- Hydrothermal Alteration in Ancient and Modern Volcanoes, Mount Rainier Area: Applications to Ore Genesis and Volcanic Hazards
Thurs., Nov. 6. Sponsored by Society of Economic Geologists.
- David John, Roger Ashley, James Vallance, and James Rytuba, U.S. Geological Survey; Grant Newport, Weyerhauser Corp. Maximum: 35. Cost: Before October 3, $95 SEG members, $125 nonmembers, $45 students; after October 3, $125 SEG members, $155 nonmembers, $55 students. Includes transportation, lunch, refreshments, and a guidebook.

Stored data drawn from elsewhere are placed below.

Lemma f_lt_rank a b : is_number a -> is_number b -> f_lt a b = rank_lt (f_rank a) (f_rank b).
Proof.
  unfold is_number, f_lt, f_eq, SpecFloat.SFltb, SpecFloat.SFeqb.
  destruct a as [?|[]| |[] m e], b as [?|[]| |[] m' e']; try done; intros _ _; simpl.
  all: change (Pos.compare_cont Eq m m') with (Pos.compare m m');
    destruct (Z.compare_spec e e') as [->|?|?], (Pos.compare_spec m m') as [->|?|?]; simpl; lia.
Qed.

Lemma f_eq_rank a b : is_number a -> is_number b -> f_eq a b = true ->
  f_lt a b = false /\ f_lt b a = false.
Proof.
  intros Ha Hb. rewrite !f_lt_rank by done. revert Ha Hb.
  unfold is_number, f_eq, SpecFloat.SFeqb.
  destruct a as [?|[]| |[] m e], b as [?|[]| |[] m' e']; try done; intros _ _; simpl.
  all: change (Pos.compare_cont Eq m m') with (Pos.compare m m');
    destruct (Z.compare_spec e e') as [->|?|?], (Pos.compare_spec m m') as [->|?|?]; simpl; lia.
Qed.

Lemma rank_lt_asym a b : rank_lt a b = true -> rank_lt b a = false.
Proof. destruct a as [[??]?], b as [[??]?]. unfold rank_lt. lia. Qed.

Lemma rank_ge_trans a b c : rank_lt a b = false -> rank_lt b c = false -> rank_lt a c = false.
Proof. destruct a as [[??]?], b as [[??]?], c as [[??]?]. unfold rank_lt. lia. Qed.

(** ** [Select] *)

Definition score (c : Candidate) : float64 := sp_PerformanceScore (ca_Rep c).

(** Fewer open tasks; for a hot lead, at equal load no lower score. *)
Definition better (temp : string) (a b : Candidate) : Prop :=
  ca_OpenTasks a < ca_OpenTasks b \/
  (ca_OpenTasks a = ca_OpenTasks b /\
   (isHot temp = true -> rank_lt (f_rank (score a)) (f_rank (score b)) = false)).

#[export] Instance better_preorder temp : PreOrder (better temp).
Proof.
  split.
  - intros a. right. split; [done|]. intros _. destruct (f_rank _) as [[??]?]. unfold rank_lt. lia.
  - intros a b c [H1|[H1 H1']] [H2|[H2 H2']]; [left; lia..|]. right. split; [lia|].
    intros Hh. eapply rank_ge_trans; eauto.
Qed.

Lemma candidate_less_respects temp l :
  (forall c, c ∈ l -> is_number (score c)) -> respects (candidate_less temp) (better temp) l.
Proof.
  intros Hn x y Hx Hy. specialize (Hn x Hx) as Nx. specialize (Hn y Hy) as Ny.
  unfold candidate_less, better. fold (score x) (score y).
  destruct (ca_OpenTasks x =? ca_OpenTasks y) eqn:Eo; simpl; [|split; intros; left; lia].
  apply Z.eqb_eq in Eo. destruct (isHot temp) eqn:Eh; simpl.
  2: { split; intros _; right; by split. }
  rewrite <- !f_lt_rank by done. destruct (f_eq (score x) (score y)) eqn:Ee; simpl.
  - destruct (f_eq_rank _ _ Nx Ny Ee) as [H1 H2]. split; intros _; right; by split.
  - split; intros Hl; right; (split; [done|]); intros _; [|done].
    rewrite f_lt_rank in * by done. by apply rank_lt_asym.
Qed.

(** Open tasks of a salesperson, and whether there is room for another. *)
Definition open_tasks (v : hview) (r : Salesperson) : Z :=
  count_open (sp_ID r) (values (v_tasks v)).

Definition has_room (v : hview) (r : Salesperson) : bool := negb (full r (open_tasks v r)).

(** [rep] is the choice among [reps]. *)
Definition chosen (v : hview) (temp : string) (reps : list Salesperson) (rep : Salesperson) : Prop :=
  rep ∈ reps /\ has_room v rep = true /\
  forall r, r ∈ reps -> has_room v r = true ->
    open_tasks v rep <= open_tasks v r /\
    (isHot temp = true -> open_tasks v rep = open_tasks v r ->
     f_lt (sp_PerformanceScore rep) (sp_PerformanceScore r) = false).

Section Choice.
Context {T : Type} `{HoLaws T}.

Lemma candidates_spec (s : T) reps :
  ok s -> exists l, candidates s reps = inr l /\
    forall c, c ∈ l <-> ca_Rep c ∈ reps /\ has_room (view s) (ca_Rep c) = true /\
                        ca_OpenTasks c = open_tasks (view s) (ca_Rep c).
Proof.
  intros Ho. induction reps as [|r reps (l & E & Hl)]; simpl.
  { exists []. split; [done|]. set_solver. }
  rewrite law_count by done. rewrite E. eexists. split; [done|]. intros c.
  unfold has_room. destruct (full r _) eqn:Ef.
  - rewrite Hl, elem_of_cons. unfold has_room. split; [naive_solver|].
    intros ([Ec|?] & Hr & ?); [|done]. rewrite Ec in Hr. unfold open_tasks in Hr. by rewrite Ef in Hr.
  - rewrite !elem_of_cons, Hl. unfold has_room. split.
    + intros [->|?]; [|naive_solver]. simpl. unfold open_tasks. rewrite Ef. auto.
    + intros ([Ec|?] & Hr & Hopen); [left|by right]. destruct c as [cr co]. simpl in *. by subst.
Qed.

Lemma select_spec (s : T) reps snap :
  ok s -> (forall r, r ∈ reps -> is_number (sp_PerformanceScore r)) ->
  match Select s reps snap with
  | inr rep => chosen (view s) (ss_Temperature snap) reps rep
  | inl e => e = ErrNoEligibleSalesperson /\ forall r, r ∈ reps -> has_room (view s) r = false
  end.
Proof.
  intros Ho Hn. destruct (candidates_spec s reps Ho) as (l & E & Hl). unfold Select. rewrite E.
  destruct (decide (l = [])) as [->|Hne].
  { simpl. split; [done|]. intros r Hr. destruct (has_room (view s) r) eqn:Er; [|done].
    exfalso. apply (not_elem_of_nil (mkCand r (open_tasks (view s) r))). by apply Hl. }
  destruct (stable_min (candidate_less (ss_Temperature snap)) (better (ss_Temperature snap)) l)
    as (m & l' & -> & Hm & Hmin); [|done|].
  { apply candidate_less_respects. intros c Hc. apply Hn. by apply Hl. }
  pose proof (proj1 (Hl m) Hm) as (Hin & Hroom & Hopen). split_and!; [done|done|].
  intros r Hr Hrr. assert (Hc : mkCand r (open_tasks (view s) r) ∈ l) by (by apply Hl).
  pose proof (Hmin _ Hc) as Hb. unfold better in Hb. simpl in Hb. rewrite Hopen in Hb.
  split; [lia|]. intros Hh Heq. rewrite f_lt_rank by auto. destruct Hb as [Hb|[_ Hb]]; [lia|auto].
Qed.
End Choice.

Preregistration required - download registration form and pay by credit card, or send a check, payable to Society of Economic Geologists, 7811 Shaffer Parkway, Littleton, CO 80127; (720) 981-7882, fax 720-981-7874, e-mail: firstname.lastname@example.org, Web site: www.segweb.org/GSAFieldTrip.htm.

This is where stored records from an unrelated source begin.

Lemma create_run w tn cid src :
  im_inv env w ->
  exists w' l, st env (fun s n u => CreateLead s n u (new_lead tn cid src)) w = (w', inr l) /\
    im_inv env w' /\ grows w w' /\ im_ranges w' = im_ranges w /\
    leads_of w !! le_ID l = None /\ leads_of w' !! le_ID l = Some l /\
    le_TenantID l = tn /\ le_ContactID l = cid.
Proof.
  intros [U1 U2 U3 U4 Hf Hi]. unfold st. cbn -[PgIm.createLead]. unfold PgIm.createLead, PgIm.put_lead.
  set (l := stamp_lead _ _ _ _).
  destruct (kv_set_up (PgIm.leads (im_store w)) (le_ID l) l U4) as (ls & -> & V4 & M4).
  fold (leads_of w) in M4.
  assert (Hln : leads_of w !! le_ID l = None) by (apply (Hf (im_ids w)); lia).
  eexists _, l. split; [done|]. split_and!; try done.
  - split; try done; unfold leads_of, contacts_of, index_of; simpl.
    intros n Hn. split; [|apply Hf; simpl in *; lia]. rewrite M4.
    apply (uuid_fresh_insert w); [|done]. intros k Hk. by apply Hf.
  - unfold grows, leads_of, contacts_of, index_of. simpl. rewrite M4. fold (leads_of w).
    split_and!; try done. by apply insert_subseteq.
  - unfold leads_of. simpl. rewrite M4. apply lookup_insert_eq.
Qed.

(** What becomes of row [i], counted from the state [w]. *)
Definition row_result (mapping : Fields) (n : nat) (row : Fields) : string + string :=
  normalizePhone phones (raw_phone (applyMapping (e_order env n row) row mapping)).

Lemma normalize_plain raw e164 : normalizePhone phones raw = inr e164 -> no_colon e164.
Proof.
  unfold normalizePhone. destruct (is_empty _); [done|]. destruct (ph_parse _ _ _) as [e|n]; [done|].
  destruct (ph_valid phones n); [|done]. intros [= <-]. apply (e164_plain _ _ ids).
Qed.

Lemma import_row_run w tn src mapping row :
  im_inv env w ->
  exists w' r, import_row env phones tn src mapping row w = (w', r) /\
    im_inv env w' /\ grows w w' /\ im_ranges w' = S (im_ranges w) /\
    match row_result mapping (im_ranges w) row with
    | inl e => r = inl e
    | inr e164 => exists l, r = inr l /\ leads_of w !! le_ID l = None /\ lead_for w' tn e164 l
    end.
Proof.
  intros Hw. unfold import_row. erewrite bind_step by done. cbn [im_ranges].
  set (w0 := mkIm _ _ _ _). assert (H0 : im_inv env w0) by (by destruct Hw).
  rewrite bind_run. unfold upsertContactFromFields. rewrite bind_run. unfold pure_result.
  fold (row_result mapping (im_ranges w) row).
  destruct (row_result mapping (im_ranges w) row) as [e|e164] eqn:E.
  { exists w0, (inl e). by split_and!. }
  apply normalize_plain in E.
  destruct (upsert_run w0 tn e164 (applyMapping (e_order env (im_ranges w) row) row mapping) H0 E)
    as (w1 & c & -> & H1 & G1 & R1 & Hi & Ht & Hp).
  destruct (create_run w1 tn (co_ID c) src H1) as (w2 & l & -> & H2 & G2 & R2 & Hn & Hs & Hlt & Hlc).
  exists w2, (inr l). split_and!; try done.
  - transitivity w1; [exact G1|exact G2].
  - by rewrite R2, R1.
  - exists l. split_and!; try done.
    + destruct (leads_of w !! le_ID l) as [x|] eqn:Ex; [|done].
      destruct G1 as [G1 _]. rewrite (lookup_weaken (leads_of w0) _ _ x Ex G1) in Hn. done.
    + split; [done|]. split; [done|]. destruct H2 as [_ _ _ _ _ HI]. destruct G2 as (_ & _ & G2).
      assert (Hi2 := lookup_weaken _ _ _ _ Hi G2). exists c. split_and!; try done.
      by destruct (HI _ _ Hi2).
Qed.

(** The rows of a job one by one, the errors by row number and the phones of
    the rows that are imported. *)
Definition row_results (mapping : Fields) (n : nat) (rows : list Fields) : list (string + string) :=
  imap (fun i row => row_result mapping (n + i) row) rows.

Definition errors_of (l : list (Z * (string + string))) : list RowError :=
  omap (fun r => match r.2 with inl e => Some (mkRowError r.1 e) | inr _ => None end) l.

Definition phones_of (l : list (string + string)) : list string :=
  omap (fun r => match r with inl _ => None | inr e164 => Some e164 end) l.

Lemma row_results_cons mapping n row rows :
  row_results mapping n (row :: rows)
  = row_result mapping n row :: row_results mapping (S n) rows.
Proof.
  unfold row_results. rewrite imap_cons. f_equal; [f_equal; lia|]. apply imap_ext.
  intros i x _. unfold compose. f_equal. lia.
Qed.

Lemma import_rows_run tn src mapping rows w i errs imported :
  im_inv env w ->
  let results := row_results mapping (im_ranges w) rows in
  exists w' ls,
    import_rows env phones tn src mapping i rows errs imported w
    = (w', inr (errs ++ errors_of (rows_from (i + 1) results), imported + Z.of_nat (length ls))) /\
    im_inv env w' /\ grows w w' /\
    Forall2 (lead_for w' tn) (phones_of results) ls /\
    NoDup (le_ID <$> ls) /\ Forall (fun l => leads_of w !! le_ID l = None) ls.
Proof.
  revert w i errs imported. induction rows as [|row rows IH]; intros w i errs imported Hw results.
  { exists w, []. cbn [import_rows]. unfold ret, results. simpl. rewrite app_nil_r, Z.add_0_r.
    split_and!; try done; constructor. }
  unfold results. cbn [import_rows]. rewrite row_results_cons, rows_from_cons, bind_run. unfold try.
  destruct (import_row_run w tn src mapping row Hw) as (w1 & r & -> & H1 & G1 & R1 & Hr).
  destruct (row_result mapping (im_ranges w) row) as [e|e164].
  - subst r. destruct (IH w1 (i + 1) (errs ++ [mkRowError (i + 1) e]) imported H1)
      as (w' & ls & -> & H' & G' & F & ND & N). exists w', ls. rewrite R1 in *.
    rewrite <- app_assoc. split_and!; try done; [by etrans|].
    eapply Forall_impl; [exact N|]. intros l Hl. eapply lookup_weaken_None; [exact Hl|apply G1].
  - destruct Hr as (l & -> & Hn & Hl). destruct (IH w1 (i + 1) errs (imported + 1) H1)
      as (w' & ls & -> & H' & G' & F & ND & N). exists w', (l :: ls). rewrite R1 in *.
    split_and!; try done.
    + do 3 f_equal. simpl. lia.
    + by etrans.
    + constructor; [by eapply lead_for_grows|done].
    + rewrite fmap_cons. constructor; [|done]. intros (x & Ex & Hx)%list_elem_of_fmap.
      rewrite Forall_forall in N. specialize (N x Hx). rewrite <- Ex in N. destruct Hl as [Hl _]. congruence.
    + constructor; [done|]. eapply Forall_impl; [exact N|]. intros x Hx.
      eapply lookup_weaken_None; [exact Hx|apply G1].
Qed.

Lemma phones_errors_length n l :
  (length (phones_of l) + length (errors_of (rows_from n l)))%nat = length l.
Proof.
  revert n. induction l as [|[e|p] l IH]; intros n; [done| |]; rewrite rows_from_cons;
    specialize (IH (n + 1)); unfold phones_of, errors_of in *; csimpl in *; lia.
Qed.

- Hydrothermal alteration is widespread in Tertiary and Quaternary igneous rocks of the Cascades arcs of Washington. Most alteration in the Tertiary Western Cascades arc resulted from hydrothermal systems related to small plutons, some of which formed porphyry copper and related deposits. Hydrothermal alteration of several Quaternary stratovolcanoes resulted in severely weakened volcanic edifices that were susceptible to failure and catastrophic landslides. Most notable is the 5600 yr B.P. clay-rich Osceola Mudflow that traveled 120 km down-valley from Mount Rainier to Puget Sound, covering about 200 km2. In the morning, we will examine high-level alteration related to a large, early Miocene magmatic-hydrothermal system exposed near Enumclaw, Washington, where advanced argillic alteration is being quarried for silica. The afternoon will be spent examining the Osceola Mudflow and other Holocene lahars from Mount Rainier that contain abundant clasts and matrix material of hydrothermally altered Quaternary rocks from Mount Rainier.